§ Action item: Please write out the final portion of the records below exactly: the line containing "first bytes are", every line after it, and nothing else.

Dataset entries

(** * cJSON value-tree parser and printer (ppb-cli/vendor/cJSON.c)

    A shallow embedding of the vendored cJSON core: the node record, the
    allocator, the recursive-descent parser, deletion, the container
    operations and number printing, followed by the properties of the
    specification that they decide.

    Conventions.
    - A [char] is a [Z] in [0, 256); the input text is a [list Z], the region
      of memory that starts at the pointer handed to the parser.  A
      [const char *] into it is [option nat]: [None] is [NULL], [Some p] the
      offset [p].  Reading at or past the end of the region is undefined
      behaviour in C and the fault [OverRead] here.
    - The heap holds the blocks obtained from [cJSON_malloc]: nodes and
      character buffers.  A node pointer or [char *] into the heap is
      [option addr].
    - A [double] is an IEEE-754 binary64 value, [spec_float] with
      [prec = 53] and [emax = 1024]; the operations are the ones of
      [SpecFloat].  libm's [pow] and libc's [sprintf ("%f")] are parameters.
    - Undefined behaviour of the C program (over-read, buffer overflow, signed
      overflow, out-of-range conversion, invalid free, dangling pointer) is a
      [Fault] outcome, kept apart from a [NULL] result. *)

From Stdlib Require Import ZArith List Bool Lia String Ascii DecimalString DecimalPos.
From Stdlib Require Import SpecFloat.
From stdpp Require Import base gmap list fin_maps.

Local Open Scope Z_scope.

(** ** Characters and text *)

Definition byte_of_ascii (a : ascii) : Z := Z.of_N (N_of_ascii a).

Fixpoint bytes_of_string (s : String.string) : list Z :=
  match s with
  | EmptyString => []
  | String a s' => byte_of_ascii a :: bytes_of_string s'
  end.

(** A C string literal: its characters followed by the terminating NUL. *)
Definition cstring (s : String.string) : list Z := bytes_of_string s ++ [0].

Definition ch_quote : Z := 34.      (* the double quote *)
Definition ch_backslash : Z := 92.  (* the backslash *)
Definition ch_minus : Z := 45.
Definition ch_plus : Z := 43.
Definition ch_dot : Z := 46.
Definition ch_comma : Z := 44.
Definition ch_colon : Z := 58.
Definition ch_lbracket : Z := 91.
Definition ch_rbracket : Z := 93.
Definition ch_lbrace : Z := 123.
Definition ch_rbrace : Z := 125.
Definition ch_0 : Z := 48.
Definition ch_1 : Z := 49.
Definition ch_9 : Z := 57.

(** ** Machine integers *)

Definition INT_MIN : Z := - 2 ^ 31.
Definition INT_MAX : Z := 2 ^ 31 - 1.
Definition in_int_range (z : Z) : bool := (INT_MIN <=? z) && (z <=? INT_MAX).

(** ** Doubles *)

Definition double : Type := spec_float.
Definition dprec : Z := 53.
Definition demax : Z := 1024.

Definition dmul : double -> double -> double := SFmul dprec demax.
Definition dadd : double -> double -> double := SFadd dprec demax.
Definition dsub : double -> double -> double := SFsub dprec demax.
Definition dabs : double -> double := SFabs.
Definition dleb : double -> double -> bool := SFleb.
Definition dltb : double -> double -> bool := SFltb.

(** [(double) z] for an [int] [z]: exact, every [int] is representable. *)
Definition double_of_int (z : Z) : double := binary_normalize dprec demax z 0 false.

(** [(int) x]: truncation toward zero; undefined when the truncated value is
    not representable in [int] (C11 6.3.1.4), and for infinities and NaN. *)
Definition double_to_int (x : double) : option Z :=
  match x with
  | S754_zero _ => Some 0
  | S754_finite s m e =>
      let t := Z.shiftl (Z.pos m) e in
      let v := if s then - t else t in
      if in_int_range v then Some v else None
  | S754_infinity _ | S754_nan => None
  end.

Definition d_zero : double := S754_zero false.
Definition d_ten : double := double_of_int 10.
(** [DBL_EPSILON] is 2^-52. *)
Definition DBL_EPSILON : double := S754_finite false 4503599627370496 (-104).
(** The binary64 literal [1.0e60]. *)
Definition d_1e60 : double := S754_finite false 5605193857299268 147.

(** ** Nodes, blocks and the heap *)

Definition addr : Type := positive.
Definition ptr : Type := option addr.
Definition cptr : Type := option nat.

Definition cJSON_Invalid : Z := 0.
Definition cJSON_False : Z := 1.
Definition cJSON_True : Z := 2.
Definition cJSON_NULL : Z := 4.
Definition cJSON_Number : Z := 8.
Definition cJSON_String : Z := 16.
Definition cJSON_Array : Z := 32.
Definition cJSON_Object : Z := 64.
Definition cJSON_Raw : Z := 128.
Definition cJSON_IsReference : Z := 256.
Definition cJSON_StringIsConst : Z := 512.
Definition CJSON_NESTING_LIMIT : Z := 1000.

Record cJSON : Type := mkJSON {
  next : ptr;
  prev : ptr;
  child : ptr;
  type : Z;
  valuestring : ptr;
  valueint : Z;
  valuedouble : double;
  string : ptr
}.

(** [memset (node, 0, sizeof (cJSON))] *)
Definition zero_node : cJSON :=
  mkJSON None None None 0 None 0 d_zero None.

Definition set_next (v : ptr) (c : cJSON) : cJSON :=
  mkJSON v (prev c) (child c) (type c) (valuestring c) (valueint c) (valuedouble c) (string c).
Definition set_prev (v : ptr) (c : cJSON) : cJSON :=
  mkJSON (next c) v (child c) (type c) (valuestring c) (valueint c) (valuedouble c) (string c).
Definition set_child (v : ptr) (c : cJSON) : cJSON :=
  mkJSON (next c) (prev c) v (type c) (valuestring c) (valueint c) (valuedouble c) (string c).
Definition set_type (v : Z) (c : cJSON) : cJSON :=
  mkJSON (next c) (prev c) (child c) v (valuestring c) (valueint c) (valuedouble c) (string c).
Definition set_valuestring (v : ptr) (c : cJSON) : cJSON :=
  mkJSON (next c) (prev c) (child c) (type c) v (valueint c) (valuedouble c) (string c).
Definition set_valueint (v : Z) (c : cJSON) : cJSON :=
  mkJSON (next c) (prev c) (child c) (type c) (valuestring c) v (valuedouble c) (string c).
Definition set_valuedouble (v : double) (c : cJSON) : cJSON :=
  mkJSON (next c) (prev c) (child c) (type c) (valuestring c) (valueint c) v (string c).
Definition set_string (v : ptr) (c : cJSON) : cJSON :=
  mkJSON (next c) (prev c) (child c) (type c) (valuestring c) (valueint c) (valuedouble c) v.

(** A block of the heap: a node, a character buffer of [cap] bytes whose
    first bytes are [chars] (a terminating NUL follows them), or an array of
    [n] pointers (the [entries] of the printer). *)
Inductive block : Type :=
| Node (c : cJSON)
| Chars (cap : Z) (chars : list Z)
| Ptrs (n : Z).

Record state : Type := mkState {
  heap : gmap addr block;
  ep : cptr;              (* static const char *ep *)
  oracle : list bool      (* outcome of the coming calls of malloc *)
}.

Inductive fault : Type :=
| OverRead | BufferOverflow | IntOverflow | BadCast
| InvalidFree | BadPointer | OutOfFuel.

§ Output of the task:
    first bytes are [chars] (a terminating NUL follows them), or an array of
    [n] pointers (the [entries] of the printer). *)
Inductive block : Type :=
| Node (c : cJSON)
| Chars (cap : Z) (chars : list Z)
| Ptrs (n : Z).

Record state : Type := mkState {
  heap : gmap addr block;
  ep : cptr;              (* static const char *ep *)
  oracle : list bool      (* outcome of the coming calls of malloc *)
}.

Inductive fault : Type :=
| OverRead | BufferOverflow | IntOverflow | BadCast
| InvalidFree | BadPointer | OutOfFuel.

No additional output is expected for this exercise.